L’obiettivo – ha commentato Sinibaldi a chiusura dell’incontro – è che due Regioni, Lazio e Marche, considerino strategica quest’opera e che venga finanziato subito il progetto esecutivo. Abbiamo sentito l’assessore al Bilancio della Regione Marche, Guido Castelli, il quale ci ha detto che vuole sposare l’iniziativa del sindaco Fioravanti sulla quale convergiamo in pieno. Vista l’unità di intenti, è auspicabile, e su questo lavoreremo, il coinvolgimento della Regione Lazio affinché investa risorse nella ferrovia.
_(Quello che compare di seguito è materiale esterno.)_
(** ** The header that is sent *)

(** Everything but the sync fields and five reserved slots is passed on. *)
Lemma header_passes_through h e s s' o :
  process h e s = Ok (s', o) ->
  exists d i st r, o = with_reserved (with_sync d i st h) r /\ iq_header s' = o /\ last_sync_state s' = st /\
    forall k, k ∉ [RSV_NODE_ID_CRC32; RSV_CAL_QUALITY_MDB; RSV_IQ_COMP_CNT; RSV_SAMPLE_COMP_CNT; RSV_RECAL_GEN] ->
      r !! k = reserved h !! k.
Proof.
  unfold process. destruct (_tick_relays _ _ _ _) as [rl m]. destruct (_fsm_step _ _ _) as [m1 f]. unfold _finalize_header. cbn zeta.
  set (h1 := with_sync _ _ _ h). intros (h2 & H2 & (h3 & H3 & [= <- <-])%res_bind_ok)%res_bind_ok. cbn [iq_header last_sync_state].
  assert (forall k v x y, _set_u32 k v x = Ok y -> exists r, y = with_reserved x r /\ forall j, j <> k -> r !! j = reserved x !! j) as Hset.
  { intros k v x y [_ ->]%set_u32_spec. eexists. split; [done|]. intros j Hj. by apply list_lookup_insert_ne. }
  assert (exists r, h2 = with_reserved h1 r /\ forall k, k ∉ [RSV_CAL_QUALITY_MDB; RSV_IQ_COMP_CNT; RSV_SAMPLE_COMP_CNT; RSV_RECAL_GEN] ->
            r !! k = reserved h !! k) as (r & -> & Hr).
  { destruct stamp_cal_telemetry; [|injection H2 as <-; by exists (reserved h)].
    apply res_bind_ok in H2 as (a & (ra & -> & Ra)%Hset & (b & (rb & -> & Rb)%Hset & (c & (rc & -> & Rc)%Hset & (rd & -> & Rd)%Hset)%res_bind_ok)%res_bind_ok).
    exists rd. split; [done|]. intros k Hk. rewrite !not_elem_of_cons in Hk. destruct Hk as (? & ? & ? & ? & _).
    rewrite Rd, Rc, Rb, Ra by done. done. }
  eexists _, _, _. destruct stamp_node_id as [crc|].
  - apply Hset in H3 as (r' & -> & Hr'). exists r'. split_and!; [done|done|done|]. intros k Hk. rewrite not_elem_of_cons in Hk.
    destruct Hk as [Hk1 Hk2]. rewrite Hr' by done. by apply Hr.
  - injection H3 as <-. exists r. split_and!; [done|done|done|]. intros k Hk. rewrite not_elem_of_cons in Hk. by apply Hr, Hk.
Qed.

End Machine.

(** ** A small system *)

(** Two channels; IQ differences are integers and one is no difference; blocks
    of two samples; three failures lose the track. *)
Definition ex_run (timeout : Z) (invalidate : bool) :=
  run Z.mul Z.div (fun v => negb (v =? 1)) (fun _ => 1) (fun q => q) 2 0 2 1 5 (1 # 10) true 1 3 1 timeout
    true invalidate false 2 None.
Definition ex_boot : @t Z := boot 2 1 1 None None.

Definition ex_header (ft cpi rf ovr : Z) : Hdr.t :=
  mk SYNC_WORD ft [] 0 2 0 rf 0 0 2 0 cpi cpi 0 0 8 0 (replicate 32 0) 0 0 0 0 (<[RSV_BUFFER_OVERRUN_CNT := ovr]> (replicate reserved_words 0)) 8.

Definition ex_good : @meas Z := Meas [[]; [1; 1; 8; 1]%Q] [0%Q] [Fin 20] 1 true.
Definition ex_bad : @meas Z := Meas [[]; [1; 8; 1; 1]%Q] [1%Q] [Fin 1] 1 true.
Definition ex_frame (m : @meas Z) (ft cpi rf ovr : Z) : Hdr.t * @env Z := (ex_header ft cpi rf ovr, Env m None None).

(** A start, a calibration and the first frames of the tracking. *)
Definition ex_ins : list (Hdr.t * @env Z) :=
  [ex_frame ex_good 3 0 100 0; ex_frame ex_good 3 1 100 0; ex_frame ex_good 3 2 100 0; ex_frame ex_good 3 3 100 0;
   ex_frame ex_good 0 4 100 0; ex_frame ex_good 0 5 100 0; ex_frame ex_good 0 6 100 1; ex_frame ex_good 0 7 100 1].

Definition ex_outs (ins : list (Hdr.t * @env Z)) : list (Z * Z * Z) :=
  match ex_run 0 true ins ex_boot with
  | Ok (_, os) => map (fun o => (delay_sync_flag o, iq_sync_flag o, sync_state o)) os
  | Raise _ => []
  end.

Lemma ex_outs_value :
  ex_outs ex_ins = [(0, 0, 1); (1, 0, 2); (0, 0, 3); (1, 1, 4); (1, 1, 5); (1, 1, 6); (0, 0, 6); (0, 0, 6)].
Proof. vm_compute. reflexivity. Qed.

(** A centre frequency that changes between the calibration and the first
    tracking frame is not noticed: the frames at the new frequency are sent as
    synchronised with the corrections of the old one. *)
Lemma retune_before_tracking_unnoticed :
  ex_outs (take 4 ex_ins ++ [ex_frame ex_good 0 4 200 0; ex_frame ex_good 0 5 200 0]) =
    [(0, 0, 1); (1, 0, 2); (0, 0, 3); (1, 1, 4); (1, 1, 5); (1, 1, 6)].
Proof. vm_compute. reflexivity. Qed.

(** Dynamic ranges that are not numbers, as of a channel without a signal, pass
    the test of the tracking. *)
Lemma undefined_ranges_pass :
  ex_outs (take 6 ex_ins ++ [ex_frame (Meas [] [] [NaN] 1 true) 0 6 100 0]) =
    [(0, 0, 1); (1, 0, 2); (0, 0, 3); (1, 1, 4); (1, 1, 5); (1, 1, 6); (1, 1, 6)].
Proof. vm_compute. reflexivity. Qed.

Definition ex_end : @t Z * list Hdr.t := match ex_run 0 true ex_ins ex_boot with Ok x => x | Raise _ => (ex_boot, []) end.
Definition ex_out (i : nat) : Hdr.t := nth i ex_end.2 Hdr.init.


Lemma claims_at_one_frequency_witness :
  exists p op, (p < 5)%nat /\ ex_end.2 !! p = Some op /\ sync_state op = 5 /\ rf_center_freq op = 100.
Proof.
  destruct (claims_at_one_frequency Z.mul Z.div (fun v => negb (v =? 1)) (fun _ => 1) (fun q => q) 2 0 2 1 5 (1 # 10) true 1 3 1 0
    true true false 2 None ex_ins 1 1 None None ex_end.1 ex_end.2 5 (ex_out 5)) as (p & op & H1 & H2 & H3 & H4 & _).
  - vm_compute. reflexivity.
  - vm_compute. reflexivity.
  - vm_compute. reflexivity.
  - left. vm_compute. reflexivity.
  - exists p, op. split_and!; [lia|done|done|]. rewrite H4. vm_compute. reflexivity.
Defined.

Lemma overrun_clears_flags_witness : delay_sync_flag (ex_out 7) = 0 /\ iq_sync_flag (ex_out 7) = 0.
Proof.
  apply (overrun_clears_flags Z.mul Z.div (fun v => negb (v =? 1)) (fun _ => 1) (fun q => q) 2 0 2 1 5 (1 # 10) true 1 3 1 0
    true true false 2 None ex_ins 1 1 None None ex_end.1 ex_end.2 5 7
    (ex_header 0 5 100 0) (Env ex_good None None) (ex_header 0 6 100 1) (Env ex_good None None) (ex_out 7)).
  - reflexivity.
  - reflexivity.
  - lia.
  - vm_compute. reflexivity.
  - vm_compute. reflexivity.
  - vm_compute. reflexivity.
  - vm_compute. reflexivity.
  - lia.
  - lia.
  - vm_compute. reflexivity.
Defined.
Adesso – ha concluso il vice sindaco – sarà importante il coinvolgimento di tutti i sindaci dei Comuni di passaggio della linea di collegamento”. Lo studio di fattibilità per la linea Antrodoco-Ascoli Piceno è già entrato tra le osservazioni dell’ottava commissione del Senato nell’ambito dei lavori sull’aggiornamento del contratto di programma 2017-2021 tra il Mit e Rfi.